Taiwanese Hot Spring Culture Experience on A Budget (Beitou) 2016-11-08
Writer: Mauricio Monzón

Whether you are a tourist or an expat here, a relaxing afternoon at Beitou's hot springs is always a good plan, especially for those cold rainy winter days when you feel like you have lost all your hopes in humanity.

Although Beitou is pretty up north from central districts of Taipei City, it is still very easy to reach by public transportation and it doesn't take more than thirty minutes to get there by MRT from Taipei Main Station, making it the perfect escape from the hustle and bustle of Taipei's busy lifestyle.

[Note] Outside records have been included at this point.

(** Every step keeps the invariant; the last of a line adds a message. *)
Lemma inv_step time t s s' ms : log_inv s ms -> step_thread b time t s = Some s' -> exists ms', log_inv s' ms'.
Proof.
  intros H Hs. pose proof (inv_place s ms H t) as Hp. pose proof (inv_open s ms H t) as Ho. pose proof (inv_readers s ms H t) as Hr.
  pose proof (inv_writer s ms H t) as Hw. pose proof (inv_mutex s ms H t) as Hm. pose proof (inv_whole s ms H) as Hwh. pose proof (inv_output s ms H) as Hout.
  unfold step_thread in Hs. unfold at_place, buffer in *. destruct (place s t) as [|c|c|c|c|c|copy|copy|[|c rest]] eqn:Ep.
  - destruct (todo s t) as [|c rest] eqn:Et, (writer s) eqn:Ew; simplify_eq. step_local H ms.
  - destruct (thr_buffers s !! t) eqn:Eb; simplify_eq; step_local H ms.
  - destruct Hp as [Eb Hp]. rewrite Eb in Hp, Ho. destruct (writer s) eqn:Ew; [done|]. case_decide; simplify_eq. step_local H ms.
  - simplify_eq. step_local H ms.
  - destruct (writer s) eqn:Ew; simplify_eq. step_local H ms.
  - destruct (is_end c) eqn:Ee; simplify_eq; step_local H ms.
    + rewrite Hp. by rewrite <- !app_assoc.
    + right. split; [by apply whole_append|done].
    + rewrite Hp. by rewrite <- !app_assoc.
    + apply Forall_app. by split; [|constructor].
  - destruct Hp as [Hp Hc]. simplify_eq. case_decide as Hcopy; step_local H ms; [by subst|].
    destruct Hc as [?|[Hc Hb]]; [done|]. exists time, copy. rewrite Hp, Hb. done.
  - destruct (mutex s) eqn:Em; simplify_eq. step_local H ms. destruct Hp as (time' & l & -> & Hl & Hb & Hi). exists time', l.
    rewrite Hout by done. done.
  - destruct Hp as (time' & l & Hmu & Hpre & Hl & Hb & Hi). simplify_eq. step_local H (ms ++ [(t, time', l)]).
    + by apply Forall_app; split; [|constructor].
    + by apply lines_of_snoc_ne.
    + rewrite lines_of_snoc, concat_app, Hi, Hb. cbn. by rewrite app_nil_r, <- !app_assoc.
    + by rewrite written_snoc, Hpre, app_nil_r.
  - destruct Hp as (time' & l & Hmu & Hpre & Hl & Hb & Hi). simplify_eq. step_local H ms.
    exists time', l. rewrite Hpre, <- app_assoc. done.
Qed.

(** If no thread can go on, all have written all that they had to: no two wait for each other. *)
Lemma stuck_is_done time s ms : log_inv s ms -> (forall t, step_thread b time t s = None) -> mutex s = None /\ forall t, place s t = Idle /\ todo s t = [].
Proof.
  intros H Hs.
  assert (Hp : forall t, match place s t with Finding _ | Inserted _ | Appending _ | Releasing _ | Putting _ => False | _ => True end).
  { intros t. specialize (Hs t). unfold step_thread in Hs. destruct (place s t) as [| | | | | | | |[|]]; try done. by destruct (thr_buffers s !! t). }
  assert (Ew : writer s = None).
  { destruct (writer s) as [t|] eqn:E; [|done]. apply (inv_writer s ms H) in E. specialize (Hp t). by destruct (place s t). }
  assert (Er : readers s = ∅).
  { apply leibniz_equiv, elem_of_equiv_empty. intros t Ht%(inv_readers s ms H). specialize (Hp t). by destruct (place s t). }
  assert (Em : mutex s = None).
  { destruct (mutex s) as [t|] eqn:E; [|done]. apply (inv_mutex s ms H) in E. specialize (Hp t). by destruct (place s t). }
  split; [done|]. intros t. specialize (Hs t). specialize (Hp t). unfold step_thread in Hs. rewrite Ew, Er, Em in Hs.
  destruct (place s t); try done. by destruct (todo s t).
Qed.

During the Japanese colonial era (1895-1945), this area was settled as a hot springs resort area. Back in the day, Beitou was one of the well-known red light districts where men would go to bathe in the hot springs and enjoy exquisite Taiwanese-Japanese cuisine while being delighted by gorgeous young female performers.

Those days are gone, and nowadays it is one of Taipei's major tourist spots with several well-preserved antique building dating back over 100 years, restaurants, luxurious hotels, exuberant nature and, of course, a wide range of hot springs related activities.

How to get there? It is pretty simple, take MRT Danshui Line(捷運淡水線) to Beitou Station(北投站), walk down the stairs and back up to get to the platform, then transfer MRT to Xinbeitou Station(新北投捷運站). Once you get to XinBeitou, it is pretty easy to go to all the touristic attractions and bathing places, there is only one exit and you will find all the signs indicating where to go right out of the station. Most of the places you would want to go are along two roads, both of them surrounding the beautiful park located in front of the station, the one to the left-hand side (ZhongShan Rd.) takes you to Beitou Hot Spring Museum, Beitou Thermal Valley, Millennium Hot Spring bathhouse. The one to the right-hand side (GuangMing Rd.) will lead you to plentiful hotel options offering public pool areas and private rooms with hot spring water Jacuzzis (ideal to go with your significant other), and the two options we recommend for first timers; Long Nai Tang and Bai-Le-Hui.


After visiting the museum, if you are eager to have a first-hand experience of the Taiwanese hot spring bathing culture on a budget, besides this establishment you will find the Millennium Hot Spring bathhouse, also known as Beitou Garden Spa. For the modest sum of NT$40 (NT $20 with a Taiwanese Student ID), you will enjoy its many hot spring pools with different temperatures (depending on what you are looking for, or if you are with friends, how long you can resist) of this government run public hot spring area. May I remind you that pools are mixed, therefore it is required to wear bathing suits. Another thing to take into consideration is its opening hours, to keep the place clean, it closes for a little while every two hours. Here's the schedule.
Beitou Garden Spa Scheule
5:30 -7:30 AM
8:00 -10:00 AM
10:30 AM - 1:00 PM
1:30 - 4:00 PM
4:30 - 7:00 PM
7:30 - 10:00 PM

Long Nai Tang (瀧乃湯) is the cheapest option if you are looking for Japanese Style (Nude Bathing) Hot Spring pools and it is also one of the most traditional places, since it has been open since 1896; for just NT$100 you will have the experience if you don't mind to bathe fully naked in a sketchy looking place, they do allow you to take a look at the pool area before getting in and pay the fee, if you are an adventurous traveler, you must give it a shot.

Further up the road, you will come across with Bai-Le-Hui (百樂匯), a nice looking hotel with public pools, steam rooms; its nice installations will please our picky readers for the reasonable amount of NT$ 350. Not matter the option you go for, do not forget to take your own towel with you.
On your way to Beitou Museum, if you are not down for a full body bathe experience, but still want to relax for a few minutes, my recommendation will be BeitouQuanyuan Park Foot Bath Area  台北市泉源公園溫泉泡腳池園區. Even though it is a bit out of the way, it is completely worth to take a walk in this beautiful peaceful park. The main attraction is its free public foot bath, equipped with hand-operated cold water pumps to wash off your feet and a shoe change area. Since the place is mainly frequented by local residents, it will be a very traditional experience and a great opportunity to practice Chinese and have a nice chitchat about your country and the reasons why you are in Taiwan *giggle*.